Forest ecosystems play a major role in climate stabilization, and their continuous monitoring is of paramount importance. Plant properties reflect the adaptation of vegetation to changing environmental conditions, including climate. Therefore, it is important to know the adaptive capabilities of each tree species and the specifics of the response of its biomass to climate changes. According to the principle of limiting factors by Liebig-Shelford, a limiting factor of growth can be not only a lack, but also an excess of the factors such as light, heat and moisture [1]. The modern technology of air-borne laser scanning, which provides detailed information in three dimensions about the structure of the canopy, allows us to measure such morphometric characteristics of trees as the crown width and tree height.

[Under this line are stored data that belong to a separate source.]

(* ===== verification/RtpWorker.v ===== *)
(** * RTP worker pool

    Models src/internal/worker_pool.go: the parser of RTP packets, the processing
    of a packet by a worker (transcoding, forwarding, feedback) and the queue of
    jobs the workers share. Handlers of forwarded packets are the class
    [RTPPacketHandler], the interface of the source; the Prometheus registry, the
    Opus conversions and the names of media types are parameters. Bytes are [Z]
    values below 256, and [now] is the reading of the clock. Packet capture and
    log lines are left out. *)

From Stdlib Require Import ZArith Lia ZifyNat Permutation Ascii String.
From stdpp Require Import base numbers list gmap strings relations.
From S2P Require Import Prelude GoFloat Bytes Codec.

Local Open Scope Z_scope.
Local Open Scope go_scope.
#[local] Arguments wrapu : simpl never.

(** ** Parsing *)

Record RTPPacket := mkRTPPacket {
  Version : Z; Padding : bool; Extension : bool; CSRCCount : Z; Marker : bool; PayloadType : Z;
  SequenceNumber : Z; Timestamp : Z; SSRC : Z; CSRC : list Z; ExtensionData : list Z; Payload : list Z; Received : Z }.

Inductive rtp_error := ShortHeader | ShortCSRC | ShortExtensionHeader | ShortExtensionData.

(** [data[a:b]] *)
Definition slice_at {E} (data : list Z) (a b : nat) : outcome E (list Z) :=
  if (a <=? b)%nat && (b <=? length data)%nat then Ok (take (b - a) (drop a data)) else Panic.

(** The offset of a contributing source is an [uint8]. *)
Fixpoint read_csrcs (data : list Z) (i : Z) (n : nat) : outcome rtp_error (list Z) :=
  match n with
  | O => Ok []
  | S n =>
      let! c := Uint32_at data (Z.to_nat (u8 (12 + 4 * i))) in
      let! cs := read_csrcs data (i + 1) n in
      Ok (c :: cs)
  end.

(** The extension and the size of the header with it. *)
Definition read_extension (data : list Z) (headerSize : nat) : outcome rtp_error (list Z * nat) :=
  if (length data <? headerSize + 4)%nat then Err ShortExtensionHeader
  else
    let! words := Uint16_at data (headerSize + 2) in
    let extLength := (Z.to_nat words * 4)%nat in
    if (length data <? headerSize + 4 + extLength)%nat then Err ShortExtensionData
    else
      let! ext := slice_at data (headerSize + 4) (headerSize + 4 + extLength) in
      Ok (ext, (headerSize + (4 + extLength))%nat).

(** Where the payload ends; the last byte of a padded packet counts the padding. *)
Definition payload_end (data : list Z) : outcome rtp_error nat :=
  let! last := byte_at data (length data - 1) in
  let paddingSize := Z.to_nat last in
  Ok (if (0 <? paddingSize)%nat && (paddingSize <=? length data)%nat then length data - paddingSize else length data)%nat.

Definition parse_packet (now : Z) (data : list Z) : outcome rtp_error RTPPacket :=
  if (length data <? 12)%nat then Err ShortHeader
  else
    let! headerByte := byte_at data 0 in
    let version := Z.land (Z.shiftr headerByte 6) 0x03 in
    let hasPadding := negb (Z.land headerByte 0x20 =? 0) in
    let hasExtension := negb (Z.land headerByte 0x10 =? 0) in
    let csrcCount := Z.land headerByte 0x0F in
    let! markerAndPT := byte_at data 1 in
    let marker := negb (Z.land markerAndPT 0x80 =? 0) in
    let payloadType := Z.land markerAndPT 0x7F in
    let! sequenceNumber := Uint16_at data 2 in
    let! timestamp := Uint32_at data 4 in
    let! ssrc := Uint32_at data 8 in
    let headerSize := (12 + 4 * Z.to_nat csrcCount)%nat in
    if (length data <? headerSize)%nat then Err ShortCSRC
    else
      let! csrc := read_csrcs data 0 (Z.to_nat csrcCount) in
      let! (ext, headerSize) := if hasExtension then read_extension data headerSize else Ok ([], headerSize) in
      let! payloadEnd := if hasPadding then payload_end data else Ok (length data) in
      let! payload := if (headerSize <? payloadEnd)%nat then slice_at data headerSize payloadEnd else Ok [] in
      Ok (mkRTPPacket version hasPadding hasExtension csrcCount marker payloadType sequenceNumber timestamp ssrc csrc ext payload now).

(** ** Processing *)

(** The interface of the handlers; [false] is an error. *)
Class RTPPacketHandler (H : Type) := Handle : H -> RTPPacket -> bool.

(** Registering a collector by its name: [None] is the panic of MustRegister. *)
Class Prometheus (R : Type) := MustRegister : string -> R -> option R.

Record RTCPFeedbackHandler := mkFeedback { fb_ssrc : Z; lastFeedback : Z; packetLoss : float64; jitter : float64; rtt : float64 }.

(** The package's variables. [forwarded] records the calls of handlers. *)
Record RtpWorker (H R : Type) := mkWorker {
  packetsProcessed : Z; packetErrors : Z; bytesProcessed : Z; transcodingErrors : Z; forwardingErrors : Z;
  rtpHandlers : gmap Z H; rtcpFeedbackHandlers : gmap Z RTCPFeedbackHandler; registry : R; forwarded : list (H * RTPPacket) }.
Arguments mkWorker {H R}.
Arguments packetsProcessed {H R}.
Arguments packetErrors {H R}.
Arguments bytesProcessed {H R}.
Arguments transcodingErrors {H R}.
Arguments forwardingErrors {H R}.
Arguments rtpHandlers {H R}.
Arguments rtcpFeedbackHandlers {H R}.
Arguments registry {H R}.
Arguments forwarded {H R}.

#[export] Instance set_packetsProcessed {H R : Type} : Setter (@packetsProcessed H R) := fun f r =>
  mkWorker (f (packetsProcessed r)) (packetErrors r) (bytesProcessed r) (transcodingErrors r) (forwardingErrors r) (rtpHandlers r) (rtcpFeedbackHandlers r) (registry r) (forwarded r).
#[export] Instance set_packetErrors {H R : Type} : Setter (@packetErrors H R) := fun f r =>
  mkWorker (packetsProcessed r) (f (packetErrors r)) (bytesProcessed r) (transcodingErrors r) (forwardingErrors r) (rtpHandlers r) (rtcpFeedbackHandlers r) (registry r) (forwarded r).
#[export] Instance set_bytesProcessed {H R : Type} : Setter (@bytesProcessed H R) := fun f r =>
  mkWorker (packetsProcessed r) (packetErrors r) (f (bytesProcessed r)) (transcodingErrors r) (forwardingErrors r) (rtpHandlers r) (rtcpFeedbackHandlers r) (registry r) (forwarded r).
#[export] Instance set_transcodingErrors {H R : Type} : Setter (@transcodingErrors H R) := fun f r =>
  mkWorker (packetsProcessed r) (packetErrors r) (bytesProcessed r) (f (transcodingErrors r)) (forwardingErrors r) (rtpHandlers r) (rtcpFeedbackHandlers r) (registry r) (forwarded r).
#[export] Instance set_forwardingErrors {H R : Type} : Setter (@forwardingErrors H R) := fun f r =>
  mkWorker (packetsProcessed r) (packetErrors r) (bytesProcessed r) (transcodingErrors r) (f (forwardingErrors r)) (rtpHandlers r) (rtcpFeedbackHandlers r) (registry r) (forwarded r).
#[export] Instance set_rtpHandlers {H R : Type} : Setter (@rtpHandlers H R) := fun f r =>
  mkWorker (packetsProcessed r) (packetErrors r) (bytesProcessed r) (transcodingErrors r) (forwardingErrors r) (f (rtpHandlers r)) (rtcpFeedbackHandlers r) (registry r) (forwarded r).
#[export] Instance set_rtcpFeedbackHandlers {H R : Type} : Setter (@rtcpFeedbackHandlers H R) := fun f r =>
  mkWorker (packetsProcessed r) (packetErrors r) (bytesProcessed r) (transcodingErrors r) (forwardingErrors r) (rtpHandlers r) (f (rtcpFeedbackHandlers r)) (registry r) (forwarded r).
#[export] Instance set_registry {H R : Type} : Setter (@registry H R) := fun f r =>
  mkWorker (packetsProcessed r) (packetErrors r) (bytesProcessed r) (transcodingErrors r) (forwardingErrors r) (rtpHandlers r) (rtcpFeedbackHandlers r) (f (registry r)) (forwarded r).
#[export] Instance set_forwarded {H R : Type} : Setter (@forwarded H R) := fun f r =>
  mkWorker (packetsProcessed r) (packetErrors r) (bytesProcessed r) (transcodingErrors r) (forwardingErrors r) (rtpHandlers r) (rtcpFeedbackHandlers r) (registry r) (f (forwarded r)).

Their inclusion in the allometric model of saxaul (Haloxylon Bunge) biomass showed the presence of the determination coefficient from 0.841 to 0.854 [2]. The inclusion of temperature and precipitation as additional independent variables in allometric models of larch tree biomass made it possible to predict changes in biomass in Chinese forests during climate shifts [3]. In order to obtain adequate models sensitive to climate change, it is necessary to have experimental data on productivity and climate variables at the global or continental levels. In our study, we used a database of 4,440 sample trees of forest-forming species (genera) growing on the territory of Eurasia, with measured indicators of aboveground biomass, tree height and crown width, including two-needled Pinus sp., Picea spp., Abies spp., Betula spp. and Populus spp., i.e., 2128, 961, 300, 755, and 296 trees correspondingly [4].